Ao longo do mês de julho, a polícia dos Estados Unidos tem realizado inúmeros atos violentos contra seus próprios cidadãos. Apenas este mês, policiais do país mataram pelo menos 52 pessoas. A divulgação de gravações de segurança para a mídia estadunidense expôs ainda mais a negligência policial na resposta dada ao massacre ocorrido na cidade de Uvalde, Texas.

Vídeos em redes sociais mostram a brutalidade da polícia de Akron, no estado de Ohio, direcionada a pessoas que protestavam contra o assassinato cometido pela polícia do jovem Jayland Walker. Alguns dos manifestantes eram familiares de outras vítimas da violência do Estado.

Ainda assim, muitos ativistas ressaltam que a polícia dos Estados Unidos frequentemente estrutura suas declarações oficiais de modo a esconder irregularidades. Por exemplo, quando a força policial reconhece um assassinato cometido por seu efetivo, eles o classificam como “tiroteio com policial envolvido”. Muitas vezes, a mídia regurgita essa mesma linha política, usando a voz passiva para obscurecer a autoria do assassinato e a identidade da vítima. “Polícia da cidade de Anchorage investiga tiroteio com policial envolvido no Centennial Park”, lê-se numa manchete após um oficial ter aberto fogo contra um acampamento de pessoas em situação de rua no Alaska. “Reveladas as identidades dos três oficiais envolvidos em tiroteio”, diz outra manchete sobre dois soldados e um policial que atiraram e mataram um homem armado apenas com uma faca.

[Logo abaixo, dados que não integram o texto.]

(* ===== verification/FdtCheck.v ===== *)
(** * libfdt: the full check and searches

    [fdt_check_full] accepts a blob exactly when its header is in bounds, its
    reservation map is terminated and its structure block holds a tree whose
    property names are strings: [check_full_tree] and [check_full_accepts].  The
    walks terminate on every blob without an overflowing property length, and a
    crafted length makes them run forever.

    The searches of [fdt_ro.c] that try every node return the first one in
    preorder that qualifies; a phandle is read from the property that holds it;
    [fdt_stringlist_contains] decides membership in a well-formed string list. *)

From stdpp Require Import base option list strings.
From S2P Require Import Prelude.
From S2P Require Import BranchHash.
From S2P Require Import FdtBase.
From S2P Require Import FdtTags.
From S2P Require Import FdtTree.
From S2P Require Import FdtRead.
From S2P Require Import FdtReadFacts.

(** The offsets a walk from [o] gets to. *)
Inductive reach (m : list Z) (o : Z) : Z -> Prop :=
| reach_refl : reach m o o
| reach_next p tag next :
    reach m o p -> fdt_next_tag m p = Ret (tag, next) -> 0 <= next -> reach m o next.

(** No property length on the way overflows the arithmetic of
    [fdt_next_tag]. *)
Definition safe_from (m : list Z) (o : Z) : Prop := forall p, reach m o p -> safe_at m p.

Lemma safe_here m o : safe_from m o -> safe_at m o.
Proof. intros H. apply H, reach_refl. Qed.

Lemma safe_next m o tag next :
  safe_from m o -> fdt_next_tag m o = Ret (tag, next) -> 0 <= next -> safe_from m next.
Proof.
  intros H E Hn p Hp. apply H. induction Hp as [|p tag' next' Hp IH]; [by eapply reach_next; [apply reach_refl|..]|].
  by eapply reach_next.
Qed.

Até mesmo descobrir as identidades das vítimas do terror policial, por meio da aplicação da lei, pode ser difícil. Das 52 pessoas assassinadas pela polícia em julho deste ano nos Estados Unidos, 15 são classificadas como “não identificadas”.

Portanto, continua a ser importante acompanhar a miríade de incidentes envolvendo violência de Estado que atormenta o povo estadunidense, particularmente pelo fato de a polícia se esforçar ao máximo para manter seus crimes fora das manchetes.

Policiais atiram nas costas de Robert Adams enquanto ele fugia

Em 16 de julho, por volta das 20h no horário local, a polícia respondeu a relatos de um homem armado em um estacionamento na cidade de San Bernardino, Califórnia. Oficiais entraram no estacionamento usando um carro sem identificação e, ao verem Robert Marquise Adams com uma arma na mão, saíram do veículo e correram em direção ao rapaz com as armas apontadas diretamente para ele.

Robert não utilizou sua arma contra os policiais. Permanecerá para sempre a dúvida se ele sabia que os homens que corriam em sua direção eram policiais ou se pensou que eram civis com a intenção de matá-lo. Um vídeo gravado por uma câmera de segurança mostra Robert correndo por sua vida antes dos policiais atirarem várias vezes em suas costas, matando-o.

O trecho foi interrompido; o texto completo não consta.